Algunas de las distribuciones discretas son: Poisson, geométrica, binomial, hipergeométrica y binomial negativa, entre otras.
library(rriskDistributions)
#A continuación generamos un vector de datos que siguen una distribución Poisson
x2 <- rpois(50, lambda = 3)
#Evaluamos si los datos siguen la distribución Poisson
rriskMMEdist(x2, "pois")
## lambda
## 2.92
#Evaluamos si los datos siguen la distribución Binomial negativa
rriskMMEdist(x2, "nbinom")
## size mu
## 9.760073 2.920000
#Evaluamos si los datos siguen la distribución geométrica
rriskMMEdist(x2, "geom")
## prob
## 0.255102
También podemos utilizar el paquete “fitdistrplus”, el cual nos permite conocer con mayor facilidad el p-value.
library(fitdistrplus)
## Loading required package: MASS
## Warning: package 'MASS' was built under R version 3.4.4
## Loading required package: survival
## Warning: package 'survival' was built under R version 3.4.4
fit<-fitdist(x2, "pois",method="mle")
summary(fit)
## Fitting of the distribution ' pois ' by maximum likelihood
## Parameters :
## estimate Std.

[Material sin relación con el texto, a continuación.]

Lemma send_results_ok k n operation :
  has_key k n →
  ∃ s' r sent pre, send_results operation n = Ret (set_deps s' n, r) ∧ ready s' ∧
    stored s' = stored (deps n) ∧ rest s' = push sent (rest (deps n)) ∧
    pre `prefix_of` signed_results k n operation ∧ Forall2 sent_as pre sent ∧
    match r with
    | inl o => o = with_result (op_Event operation) sent operation ∧ pre = signed_results k n operation ∧
        storage_Send (signed_results k n operation) (deps n) = Ret (s', inl sent)
    | inr _ => True
    end.
Proof.
  intros Hk. destruct (Send_ready (signed_results k n operation) (deps n) (proj1 Hk))
    as (s' & r & sent & pre & Hs & Hr' & Hst & Hrest & Hpre & Hsent & Hr).
  unfold send_results. unfold mbind at 1, IO_bind at 1. rewrite (sign_results_ok k n _ [] Hk).
  cbn [app]. fold (signed_results k n operation). unfold mbind, IO_bind, wrap. rewrite (call_eq _ _ _ _ Hs).
  destruct r as [out|e]; [destruct Hr as [-> ->]|].
  - by eexists s', (inl _), sent, (signed_results k n operation).
  - by eexists s', (inr _), sent, pre.
Qed.

(** An operation that is not in the pool is refused. *)
Lemma execute_unknown r P n operation :
  opService n = r → holds r P (deps n) → visible P !! op_ID operation = None → op_Event operation ≠ "" →
  ∃ e, executeOperation operation n = Ret (n, inr e).
Proof.
  intros <- HP Hnone Hev. unfold executeOperation.
  assert (IsEmpty (op_Event operation) = false) as -> by (by apply bool_decide_eq_false).
  unfold gets, mbind, IO_bind, wrap.
  rewrite (call_eq _ _ _ _ (op_GetOperationByID_ok _ _ _ _ HP)), Hnone, set_deps_same. by eexists.
Qed.

(** C7. Handing in the result of a pending operation, whose type and payload
    match the stored one: the messages of the result go to the board in their
    order, under the node's name and signed with its key. If that succeeds the
    operation is not pending any more, and no result for it is accepted again;
    if it fails, the operation is still pending. Asked of JSON is only that the
    operation at hand, with the messages as the storage returned them, is stored
    without loss. *)
Theorem result_is_sent_once k P n operation so :
  has_key k n → holds (opService n) P (deps n) → pending P (op_ID operation) so →
  Operation_Equal so operation = None →
  op_Event operation ≠ "" → op_Event operation ≠ OperationProcessed →
  (∀ s1 out, storage_Send (signed_results k n operation) (deps n) = Ret (s1, inl out) →
     entry_fits (op_ID operation) (Some (with_result (op_Event operation) out operation))) →
  ∃ s' res sent pre, executeOperation operation n = Ret (set_deps s' n, res) ∧
    board (rest s') = board (rest (deps n)) ++ sent ∧ Forall2 sent_as pre sent ∧
    match res with
    | inl _ => pre = signed_results k n operation ∧
        ∀ again, op_ID again = op_ID operation → op_Event again ≠ "" →
          ∃ e, executeOperation again (set_deps s' n) = Ret (set_deps s' n, inr e)
    | inr _ => pre `prefix_of` signed_results k n operation ∧ holds (opService n) P s'
    end.
Proof.
  intros Hk HP Hp Heq Hev Hev2 Hfits.
  destruct (send_results_ok k n operation Hk) as (s1 & r & sent & pre & Hsend & Hr1 & Hst1 & Hrest1 & Hpre & Hsent & Hres).
  pose proof (pool_same _ _ _ _ HP Hr1 Hst1) as HP1. unfold executeOperation at 1.
  assert (IsEmpty (op_Event operation) = false) as -> by (by apply bool_decide_eq_false).
  assert (op_Event operation =s? OperationProcessed = false) as Hnp by (by apply bool_decide_eq_false).
  unfold gets, mbind, IO_bind, wrap.
  rewrite (call_eq _ _ _ _ (op_GetOperationByID_ok _ _ _ _ HP)), Hp, set_deps_same. cbn [deref lift].
  rewrite Heq, Hnp. cbn [negb]. rewrite Hsend. destruct r as [o|e]; cbv beta iota.
  - destruct Hres as (-> & -> & Hsend_run). specialize (Hfits s1 sent Hsend_run).
    destruct (delete_pending _ P s1 (with_result (op_Event operation) sent operation) so HP1 Hp Hfits) as (s2 & Hd & Hrest2 & HP2).
    rewrite (call_eq _ (set_deps s1 n) s2 (inl tt) Hd).
    eexists s2, (inl tt), sent, _. split; [done|]. rewrite Hrest2, Hrest1. split_and!; [done..|].
    intros again Hid Hev'. eapply execute_unknown; [done|exact HP2| |done].
    rewrite visible_lookup, Hid. cbn. by rewrite lookup_insert_eq.
  - eexists s1, (inr e), sent, pre. split; [done|]. rewrite Hrest1. by split_and!.
Qed.

(** ** Verification *)

(** The sender's key in the round verifies the signature of the data. *)
Definition authentic (i : FSMInstance) (m : Message) : Prop :=
  ∃ pub, FSMInstance_GetPubKeyByUsername i (msg_SenderAddr m) = Ret (inl pub) ∧
    slen pub = PublicKeySize ∧ ed25519_Verify pub (msg_Data m) (msg_Signature m) = true.

(** A registered key that [ed25519.Verify] does not take. *)
Definition key_of_other_size (i : FSMInstance) (user : string) : Prop :=
  ∃ pub, FSMInstance_GetPubKeyByUsername i user = Ret (inl pub) ∧ slen pub ≠ PublicKeySize.

Lemma verifyMessage_skipped i m n :
  SkipCommKeysVerification n = true → verifyMessage i m n = Ret (n, inl tt).
Proof. intros H. unfold verifyMessage, GetSkipCommKeysVerification, gets, mbind, IO_bind. by rewrite H. Qed.

Lemma verifyMessage_authentic i m n : authentic i m → verifyMessage i m n = Ret (n, inl tt).
Proof.
  intros (pub & Hpub & Hlen & Hv). destruct (SkipCommKeysVerification n) eqn:Hs; [by apply verifyMessage_skipped|].
  unfold verifyMessage, GetSkipCommKeysVerification, gets, mbind, IO_bind. rewrite Hs.
  unfold wrap, lift_res. rewrite Hpub. unfold lift, Verify, Message_Bytes. by rewrite Hlen, Z.eqb_refl, Hv.
Qed.

Lemma verifyMessage_forged i m n d :
  SkipCommKeysVerification n = false → dump i = Some d → is_Some (dump_Payload d) → ¬ authentic i m →
  match verifyMessage i m n with
  | Ret (n', r) => n' = n ∧ ∃ e, r = inr e
  | Panic _ => key_of_other_size i (msg_SenderAddr m)
  end.
Proof.
  intros Hs Hd [p Hp] Hno. unfold verifyMessage, GetSkipCommKeysVerification, gets, mbind, IO_bind. rewrite Hs.
  unfold wrap, lift_res. destruct (FSMInstance_GetPubKeyByUsername i (msg_SenderAddr m)) as [[pub|e]|] eqn:Hpub.
  - unfold lift, Verify, Message_Bytes. destruct (slen pub =? PublicKeySize) eqn:Hlen; cbn.
    + apply Z.eqb_eq in Hlen. destruct (ed25519_Verify _ _ _) eqn:Hv; [|by split; [|eexists]].
      destruct Hno. by exists pub.
    + apply Z.eqb_neq in Hlen. by exists pub.
  - by eauto.
  - unfold FSMInstance_GetPubKeyByUsername in Hpub. by rewrite Hd, Hp in Hpub.
Qed.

Error
## lambda 2.92 0.2416609
## Loglikelihood: -101.9217 AIC: 205.8434 BIC: 207.7554
plot(fit)
estFit<-gofstat(fit)
estFit$chisqpvalue
## [1] 0.4051977
Como pudimos observar, se obtuvo un p-value mayor a 0.05, lo cual nos indica que con una significancia del 5% no rechazamos la hipótesis nula y nuestros datos siguen la distribución Poisson.